Arthur,

When the data is coming from casavA 1.8 (actually I believe from 1.5 and above) I think it’s already in the proper format.

An excellent overview is here: http://en.wikipedia.org/wiki/FASTQ_format

Basically the headers of the fastq reads are my indication at the moment. Since 1.8 it changed to @SOMETHING<space>READINFO. Most current seqlabs deliver that format.

Good luck!

Alex

PS: correct me when wrong about the phred scoring.
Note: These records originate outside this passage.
(* ===== verification/BundleOps.v ===== *)
(** * Bundle operations: an uninstall

    [specialist_install.py] and the tool [specialist_uninstall] of [tools.py]: the
    journaled removal of a specialist with the plugins that it owns, the compensation
    when the runtime does not follow, and the end of the journal. *)

From S2P Require Import Prelude PyStr PyDict Json JsonOps Files PluginRegistry InstallConsent BundleJournal.
From stdpp Require Import gmap sorting.
#[local] Open Scope Z_scope.

Definition AGENTS_SPECIALISTS_DIR : path := ["config"; "agents"; "specialists"].

(** [specialist_component.is_valid_slug] *)
Definition is_valid_slug (slug : string) : bool := bool_decide (slug_upto 31 slug = Some "").
(** [validate_specialist_slug] *)
Definition validate_specialist_slug (slug : string) : FsM unit :=
  raise_when (negb (is_valid_slug slug)) SpecialistInstallError.

(** [resolve_material_content_dir]: the directory that a link of [slug] with text
    [target] points at, if it is one of its own.  The tree of files has no other
    links, so that the resolved path is the path. *)
Definition resolve_material_content_dir (slug target : string) : option path :=
  if bool_decide (((after_prefix "." target ≫= after_prefix slug) ≫= after_prefix ".material-")
                    ≫= run lower_hex 32 32 = Some "")
  then Some (AGENTS_SPECIALISTS_DIR ++ [target]) else None.

(** [shutil.rmtree(dir, ignore_errors=True)] *)
Definition inside (dir p : path) : bool := bool_decide (dir `prefix_of` p).
Definition files_under (dir : path) (s : Fs) : list path :=
  filter (λ p, inside dir p = true) (map_to_list (tree s)).*1.
Definition rmtree (dir : path) : FsM unit :=
  let* s := get in
  for_each (files_under dir s) (λ p, except_os (all_or_nothing (remove_file p)) (mret tt)).

(** [dict.fromkeys] *)
Definition first_seen (l : list string) : list string :=
  foldl (λ acc x, if bool_decide (x ∈ acc) then acc else acc ++ [x]) [] l.

(** What the operational directory is: a directory, or a link with a target. *)
Inductive op_dir := RealDir | Link (target : string).

Section outside.
Context `{Outside, PyText}.

(** [_uninstall_core] *)
Definition _uninstall_core (op : op_dir) (slug : string) : FsM unit :=
  validate_specialist_slug slug ;;;
  match op with
  | RealDir => rmtree (AGENTS_SPECIALISTS_DIR ++ [slug])
  | Link target =>
    unseen ;;;
    match resolve_material_content_dir slug target with
    | Some content_dir => rmtree content_dir
    | None => mret tt
    end
  end ;;;
  rmtree (slug_dir slug).

(** [_tuple_files_snapshot] *)
Fixpoint snapshot (dir : path) (names : list string) : FsM tuple_files :=
  match names with
  | [] => mret []
  | name :: rest =>
    let* s := get in
    let* text := (if is_file (dir ++ [name]) s
                  then let* c := read (dir ++ [name]) in mret (Some (text_of c)) else mret None) in
    let* out := snapshot dir rest in
    mret ((name, text) :: out)
  end.
Definition _tuple_files_snapshot (dir : path) : FsM tuple_files :=
  snapshot dir (sorted_strings TUPLE_FILENAMES).

Definition artifact_ids (entries : list row) : list string :=
  first_seen (omap (λ e, match obj_get e "artifact_id" with JStr a => Some a | _ => None end) entries).

(** [uninstall_specialist], with [bundle=True].  A registry that cannot be read has no
    owned entries. *)
Definition uninstall_specialist (op : op_dir) (slug : string) : FsM BundleTxn :=
  validate_specialist_slug slug ;;;
  let* reg := load_registry in
  let before_owned := owned_entries_for slug reg in
  let* before_tuple_files := _tuple_files_snapshot (slug_dir slug) in
  let* ack_records := retire_slug slug in
  let* journal := on_failure (begin "uninstall" slug before_owned before_tuple_files ack_records "" "" "")
                    (restore_records ack_records) in
  on_failure
    (let* (before_entries, _) := apply_owned_swap slug [] in
     _uninstall_core op slug ;;;
     mark_step journal "committed" ;;;
     mret (mkTxn journal slug before_entries before_tuple_files ack_records
             (artifact_ids before_entries) []))
    (rollback_disk (mkTxn journal slug before_owned before_tuple_files ack_records [] []) ;;;
     complete journal).

(** [_bundle_compensate].  [again] is how the compensating sequence ends. *)
Definition _bundle_compensate (again : outcome unit) (txn : BundleTxn) : FsM bool :=
  let* ok := except_any (rollback_disk txn ;;; mret true) (mret false) in
  if ok : bool then except_any (lift again) (mret tt) ;;; complete (journal_path txn) ;;; mret true
  else mret false.

(** What the tool tells its caller. *)
Inductive tool_result :=
  | Refused                          (** a typed refusal, before any change *)
  | SequenceFailed (compensated : bool)
  | Uninstalled.

(** [except Exception: k; raise] *)
Definition on_exception {A} (m : FsM A) (k : FsM unit) : FsM A :=
  try_except m (λ e, match e with PowerLoss | CancelledError => None | _ => Some (k ;;; raise e) end).

(** [specialist_uninstall].  [seq] is what [_bundle_reload_and_verify] makes of the
    running agents: it raises, or says whether they follow. *)
Definition specialist_uninstall (seq : outcome bool) (again : outcome unit) (op : op_dir) (slug : string)
    : FsM tool_result :=
  let* txn := try_except (let* txn := uninstall_specialist op slug in mret (Some txn))
    (λ e, match e with SpecialistInstallError => Some (mret None) | _ => None end) in
  match txn with
  | None => mret Refused
  | Some txn =>
    let* ok := on_exception (lift seq) (_bundle_compensate again txn ;;; mret tt) in
    if ok : bool then complete (journal_path txn) ;;; mret Uninstalled
    else let* compensated := _bundle_compensate again txn in mret (SequenceFailed compensated)
  end.
End outside.
(** One swap goes well; one is killed before it renames the new file. *)
Lemma owned_swap_all_or_nothing_witness :
  match apply_owned_swap "finance" [demo_new] (demo_state []) with
  | (Ok r, s') => ∃ data, registry_of demo_tree = Ok data ∧ published "finance" [demo_new] data demo_tree r
      ∧ agrees true (<[REGISTRY_PATH := Doc (JObj (raw r.2))]> demo_tree) s'
  | (Raise _, _) => False
  end
  ∧ match apply_owned_swap "finance" [demo_new] (demo_state (dies_after 5)) with
    | (Raise e, s') => e = PowerLoss ∧ agrees false demo_tree s'
    | (Ok _, _) => False
    end.
Proof.
  split.
  - pose proof (owned_swap_all_or_nothing true demo_tree (demo_state []) "finance" [demo_new]
      (demo_agreed true [] (λ _, eq_refl))) as Hw.
    assert (is_Ok (apply_owned_swap "finance" [demo_new] (demo_state [])).1) as Ho by (vm_compute; exact I).
    destruct (apply_owned_swap _ _ _) as [[r|e] s']; [|done]. destruct Hw as (data & ? & _ & ? & ?). by exists data.
  - pose proof (owned_swap_all_or_nothing false demo_tree (demo_state (dies_after 5)) "finance" [demo_new]
      (demo_agreed false _ ltac:(discriminate))) as Hw.
    assert ((apply_owned_swap "finance" [demo_new] (demo_state (dies_after 5))).1 = Raise PowerLoss
      ∧ tree (apply_owned_swap "finance" [demo_new] (demo_state (dies_after 5))).2 !! REGISTRY_PATH
        = Some (Doc (JObj demo_registry))) as [Ho Hr] by (split; vm_compute; reflexivity).
    destruct (apply_owned_swap _ _ _) as [[r|e] s']; [discriminate Ho|]. cbn [fst snd] in *.
    injection Ho as ->. split; [done|]. destruct Hw as [[Hw _]|(_ & _ & data & r & Hd & Hp & Hs)]; [done|exfalso].
    rewrite (proj2 Hs), lookup_insert_eq in Hr by done. injection Hr as Hr.
    pose proof (pb_plugins _ _ _ _ _ Hp) as Hpl. rewrite Hr in Hpl. vm_compute in Hd. injection Hd as <-.
    vm_compute in Hpl. discriminate Hpl.
Defined.
Lemma wp_fsync_write `{!UuidHex} T s slug nm v :
  journal_file slug nm → agrees T s →
  let p := OPS_DIR ++ [nm] in
  wp (_fsync_write p v)
    (λ _ s', ∃ T', agrees T' s' ∧ T' !! p = Some (Doc (sort_keys v)) ∧ same_but p T T')
    (λ e s', broken quiet e ∧ ∃ T', agrees T' s' ∧ (T' !! p = T !! p ∨ T' !! p = Some (Doc (sort_keys v)))
       ∧ same_but p T T') s.
Proof.
  intros Hj HT p. unfold _fsync_write. apply wp_bind. unfold wp at 1, draw. cbn [fst snd].
  set (tmp := parent p ++ _).
  assert (stray tmp ∧ hidden tmp = false ∧ hidden p = false) as (Ht & Hht & Hhp).
  { subst p tmp. unfold parent. rewrite removelast_last, last_snoc. cbn [default from_option id]. split_and!.
    - by eapply tmp_stray.
    - by eapply journal_file_visible.
    - rewrite <-(string_app_nil_r nm). by eapply journal_file_visible. }
  assert (tmp ≠ p) as Hne by (intros E; apply (journal_not_stray slug nm Hj); change (stray p); by rewrite <-E).
  set (s1 := s <| draws ::= S |>). assert (agrees T s1) as Hs1 by exact HT. clearbody s1 tmp. clear s HT.
  set (sp := sort_keys v).
  assert (∀ T' c, same_but p T T' → same_but p T (<[tmp := c]> T')) as Hins
    by (intros; apply same_but_insert; [by right|done]).
  set (bad := λ (e : exn) (s' : Fs), broken quiet e ∧ ∃ T', agrees T' s' ∧ T' !! p = T !! p ∧ same_but p T T').
  assert (∀ e s' T', broken quiet e → agrees T' s' → T' !! p = T !! p → same_but p T T' → bad e s') as Hbad
    by (intros; split; [done|eauto]).
  apply wp_bind. eapply wp_mono with (R := λ e s', bad e s'); [|
    |intros e s' (He & T' & ? & ? & ?); split; [done|]; exists T'; split_and!; [done|by left|done]].
  2: { intros ? s2 H2. exact H2. }
  apply wp_on_failure.
  assert (wp (truncate tmp ;;; write tmp (Doc sp) ;;; unseen ;;; replace tmp p)
    (λ _ s', agrees (<[p := Doc sp]> (delete tmp (<[tmp := Doc sp]> (<[tmp := Text ""]> T)))) s')
    (λ e s', broken quiet e ∧ ∃ c, agrees (<[tmp := c]> T) s' ∨ agrees T s') s1) as Hbody.
  { apply wp_bind. eapply wp_mono.
    - apply (wp_all_or_nothing quiet _ T (<[tmp := Text ""]> T)); [|done]. intros s'. apply agrees_put.
    - intros ? s2 H2. apply wp_bind. eapply wp_mono; [apply (wp_write_file quiet _ _ tmp (Doc sp) H2)|..].
      + intros ? s3 H3. apply wp_bind. eapply wp_mono; [apply (wp_unseen quiet _ _ H3)|..].
        * intros ? s4 H4. eapply wp_mono; [apply (wp_replace quiet _ _ tmp p (Doc sp) Hht (lookup_insert_eq _ _ _) H4)|done|].
          intros e s5 [He H5]. split; [done|]. exists (Doc sp). left. by rewrite insert_insert_eq in H5.
        * intros e s4 [He H4]. split; [done|]. exists (Doc sp). left. by rewrite insert_insert_eq in H4.
      + intros e s3 [He [t Ht3]]. split; [done|]. exists (Text t). left. by rewrite insert_insert_eq in Ht3.
    - intros e s2 [He H2]. split; [done|]. exists (Text ""). by right. }
  eapply wp_mono; [exact Hbody|..].
  - intros ? s2 H2. rewrite insert_insert_eq, delete_insert_eq in H2.
    assert (same_but p T (<[p := Doc sp]> (delete tmp T))) as Hsb.
    { apply same_but_insert; [by left|]. apply same_but_delete; [by right|done]. }
    eapply wp_mono; [apply (wp_unseen quiet _ _ H2)|..].
    + intros ? s3 H3. eexists. split_and!; [exact H3|apply lookup_insert_eq|exact Hsb].
    + intros e s3 [He H3]. split; [done|]. eexists. split_and!; [exact H3|right; apply lookup_insert_eq|exact Hsb].
  - intros e s2 [He Hcase].
    assert (∃ T2, agrees T2 s2 ∧ T2 !! p = T !! p ∧ same_but p T T2) as (T2 & H2 & Hp2 & Hs2).
    { destruct Hcase as [c [H2|H2]]; [|by exists T]. exists (<[tmp := c]> T). split_and!; [done|by apply lookup_insert_ne|by apply Hins]. }
    assert (∀ e' s', broken quiet e' → agrees T2 s' → bad e' s') as Hb2 by (intros; by eapply Hbad).
    pose proof He as [Hq [-> | ->]]; [|by apply Hb2].
    apply wp_bind, wp_except_os. unfold unlink. apply wp_bind, wp_get, wp_bind, wp_raise_when.
    { intros _. apply wp_ret, wp_raise. by apply Hb2. }
    intros _. eapply wp_mono.
    + apply (wp_all_or_nothing quiet _ T2 (delete tmp T2)); [|done]. intros s'. apply agrees_remove.
    + intros ? s3 H3. apply wp_raise. eapply Hbad; [done|exact H3|by rewrite lookup_delete_ne|].
      apply same_but_delete; [by right|done].
    + intros e' s3 [He' H3]. destruct He' as [_ [-> | ->]]; [apply wp_ret, wp_raise; by apply Hb2|].
      apply Hb2; [|done]. split; [done|by right].
Qed.
End world.
(* ===== verification/UninstallProperties.v ===== *)
(** * What an uninstall guarantees

    Properties of [BundleOps]: an uninstall that is cut short anywhere is, after the
    next boot, either undone or done. *)

From S2P Require Import Prelude PyStr PyDict Json JsonOps Files FilesLaws PluginRegistry RegistryLaws RegistryProperties InstallConsent ConsentLaws BundleJournal JournalLaws BundleOps BundleLaws UninstallLaws BundleScenario.
From stdpp Require Import gmap sorting.
#[local] Open Scope Z_scope.

(** The tree in which an uninstall begins: the registry can be loaded, the ledger has
    each identity once, and no earlier journal is left. *)
Record ready `{Outside, PyText} (T0 : Tree) : Prop := {
  rd_registry : ∃ data, registry_of T0 = Ok data ∧ valid data = true ∧ Forall tame (plugins_of (raw data));
  rd_ledger : wf_dict (ledger_of T0);
  rd_journals : ∀ n, JOURNAL_NAME_RE n ≠ None → T0 !! (OPS_DIR ++ [n]) = None
}.

(** The entries of other owners. *)
Definition others_of `{Outside, PyText} (slug : string) (T0 : Tree) : list json :=
  match registry_of T0 with Ok data => not_owned slug (plugins_of (raw data)) | Raise _ => [] end.

Section world.
Context `{Outside, PyText} `{!UuidHex} (quiet : bool).
Abbreviation agrees := (FilesLaws.agrees quiet).
Context (T0 : Tree) (slug : string) (op : op_dir).
Hypothesis (valid_slug : slug_upto 31 slug = Some "").
Abbreviation others := (others_of slug T0).
Abbreviation J nm := (OPS_DIR ++ [nm]).

(** Nothing has changed, but for approvals of the slug. *)
Record unchanged (T : Tree) : Prop := {
  un_files : ∀ p, p ≠ ACKS_PATH → ¬ stray p → T !! p = T0 !! p;
  un_acks : ∀ k r, dget (ledger_of T) k = Some r →
    ∃ r0, dget (ledger_of T0) k = Some r0 ∧ sorted_row r = sorted_row r0
}.

(** The uninstall is done. *)
Record removed (T : Tree) : Prop := {
  rm_registry : ∃ data, registry_of T = Ok data ∧ valid data = true ∧ plugins_of (raw data) = others;
  rm_files : ∀ p, removes op slug p → T !! p = T0 !! p ∨ T !! p = None;
  rm_gone : quiet = true →
    (∀ p, hidden p = false → removes op slug p → T !! p = None) ∧
    ∀ k r, dget (ledger_of T) k = Some r → of_slug slug (k, r) = false
}.

Lemma removed_same T T' : same_outside_ops T T' → removed T → removed T'.
Proof.
  intros Hs [Hr Hf Hg]. assert (T' !! REGISTRY_PATH = T !! REGISTRY_PATH) as Er by (apply Hs; by intros [n E]).
  assert (T' !! ACKS_PATH = T !! ACKS_PATH) as Ea by (apply Hs; by intros [n E]).
  assert (∀ p, removes op slug p → T' !! p = T !! p) as Hp.
  { intros p Hp. apply Hs. intros [n E]. by eapply (removes_elsewhere op slug p Hp valid_slug). }
  split.
  - by rewrite (registry_of_same T T').
  - intros p Hrp. rewrite Hp by done. by apply Hf.
  - intros Hq. rewrite (ledger_of_same T T' Ea). destruct (Hg Hq) as [Hg1 Hg2]. split; [|done].
    intros p Hh Hrp. rewrite Hp by done. by apply Hg1.
Qed.

(** A journal that a boot can act on, of an uninstall that retired [K]. *)
Definition live (st nm : string) (K : list row) (T : Tree) : Prop :=
  mid T0 slug others (J nm) K T ∧
  ∃ E F recs, journals slug nm st (E, F, recs.*2) T ∧ taken T0 slug E F recs ∧ (recs.*2 = [] ↔ K = []).

(** What an uninstall can leave. *)
Definition settled (nm : string) (K : list row) (T : Tree) : Prop :=
  mid T0 slug others (J nm) K T ∧ (T !! J nm = None ∨ live "complete" nm K T)
  ∧ (restored T0 slug others T ∨ removed T).
Definition unsettled (nm : string) (K : list row) (T : Tree) : Prop :=
  live "in-progress" nm K T ∨ settled nm K T.
Definition aftermath (T : Tree) : Prop :=
  ∃ nm, journal_file slug nm ∧ (unchanged T ∨ ∃ K, unsettled nm K T).

(** ** What a journal records *)

Lemma mid_acks_param K K' nm T : (K = [] ↔ K' = []) → mid T0 slug others (J nm) K T → mid T0 slug others (J nm) K' T.
Proof. intros HK [Hf Hr Ha Hn]. split; try done. intros E. apply Hn. by apply HK. Qed.

Definition sorted_recs (recs : list (string * row)) : list (string * row) := dmap sorted_row recs.

Lemma sorted_recs_rows recs : (sorted_recs recs).*2 = sorted_row <$> recs.*2.
Proof. unfold sorted_recs, dmap. induction recs as [|[k r] recs IH]; [done|]. csimpl. by f_equal. Qed.

Lemma sorted_recs_nil (recs : list (string * row)) : sorted_row <$> recs.*2 = [] ↔ recs.*2 = [].
Proof. destruct recs; done. Qed.

Lemma sort_rows_twice (E : list row) : sorted_row <$> (sorted_row <$> E) = sorted_row <$> E.
Proof. rewrite <-list_fmap_compose. apply list_fmap_ext. intros _ e _. apply sorted_row_idemp. Qed.

Lemma taken_sorted E F F' recs :
  F' ≡ₚ F → taken T0 slug E F recs → taken T0 slug (sorted_row <$> E) F' (sorted_recs recs).
Proof.
  intros HF [Ht Ho Hb Hn Ha Hf Hg Hw Hold Hc]. split.
  - apply Forall_fmap, Forall_fmap. rewrite Forall_fmap in Ht. eapply Forall_impl; [exact Ht|].
    intros e He. change (tame (JObj (sorted_row e))). rewrite <-sort_keys_obj. by apply tame_sort.
  - apply Forall_fmap. eapply Forall_impl; [exact Ho|]. intros e He.
    change (owned_by slug (JObj (sorted_row e)) = true). rewrite <-sort_keys_obj. by rewrite owned_by_sort.
  - destruct Hb as (data & Hd & HE). exists data. by rewrite sort_rows_twice.
  - by rewrite HF.
  - intros n. by rewrite HF.
  - intros n o. rewrite HF. apply Hf.
  - unfold sorted_recs, dmap. apply Forall_fmap. eapply Forall_impl; [exact Hg|]. intros p Hp. by apply good_sorted.
  - by apply wf_dmap.
  - intros k r. unfold sorted_recs. rewrite dget_dmap. intros (r1 & Hr1 & ->)%fmap_Some.
    rewrite sorted_row_idemp. by apply Hold.
  - destruct Hc as [->|Hc]; [by left|right]. intros k r0 Hk Hs. unfold sorted_recs. rewrite dget_dmap.
    apply fmap_is_Some. by eapply Hc.
Qed.

(** What is recorded of [T0]: the valid entries of the slug in the journal, all of them
    by the transaction that the tool keeps. *)
Lemma owned_entries_taken data :
  registry_of T0 = Ok data → valid data = true →
  Forall tame (JObj <$> owned_entries_for slug data)
  ∧ Forall (λ e, owned_by slug (JObj e) = true) (owned_entries_for slug data).
Proof.
  intros Hr Hv. split.
  - apply Forall_fmap, Forall_forall. intros e [Ho He]%list_elem_of_filter. cbn. apply well_formed_tame.
    + unfold registry_of in Hr. destruct (T0 !! REGISTRY_PATH) as [c|];
        [|injection Hr as <-; by apply not_elem_of_nil in He].
      destruct (parsed c) as [v|]; [|injection Hr as <-; done]. rewrite outcome_bind_ok in Hr.
      destruct Hr as ([doc [[es iss] ok]] & Hval & [= <-]). cbn in *. subst ok.
      apply validation_spec in Hval as (d & l & -> & _ & _ & _ & Hwf & _). rewrite Forall_forall in Hwf. by apply Hwf.
    + unfold is_owned. apply negb_true_iff, bool_decide_eq_false. intros E. unfold entry_owner in Ho. by rewrite E in Ho.
  - apply Forall_forall. intros e [Ho _]%list_elem_of_filter. by apply bool_decide_eq_true.
Qed.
Probably PeterC knows this best since he wrote the python groomer.

 

Van: Arthur Zheng [mailto:haoz021@gmail.com]
Verzonden: dinsdag 14 februar
i 2012 6:01
Aan: Bossers, Alex
CC: galaxy-user@lists.bx.psu.edu
Onderwerp: Re: [galaxy-user] Large local file of NGS for FASTAQ Groomer

 

Dear Alex,

Thank you for the reminder.
I noticed that I am using illumina CASAVA 1.8.
How can I make sure whether it is already in Sanger format or not?

Arthur

On Mon, Feb 13, 2012 at 4:53 AM, Bossers, Alex <Alex.Bossers@wur.nl> wrote:

Are you sure the fastq's are in older format? Otherwise you won't need to groom the files anymore (as far as I understood) since the newer format is comparable Sanger quality score already.... Saves huge resources!
Alex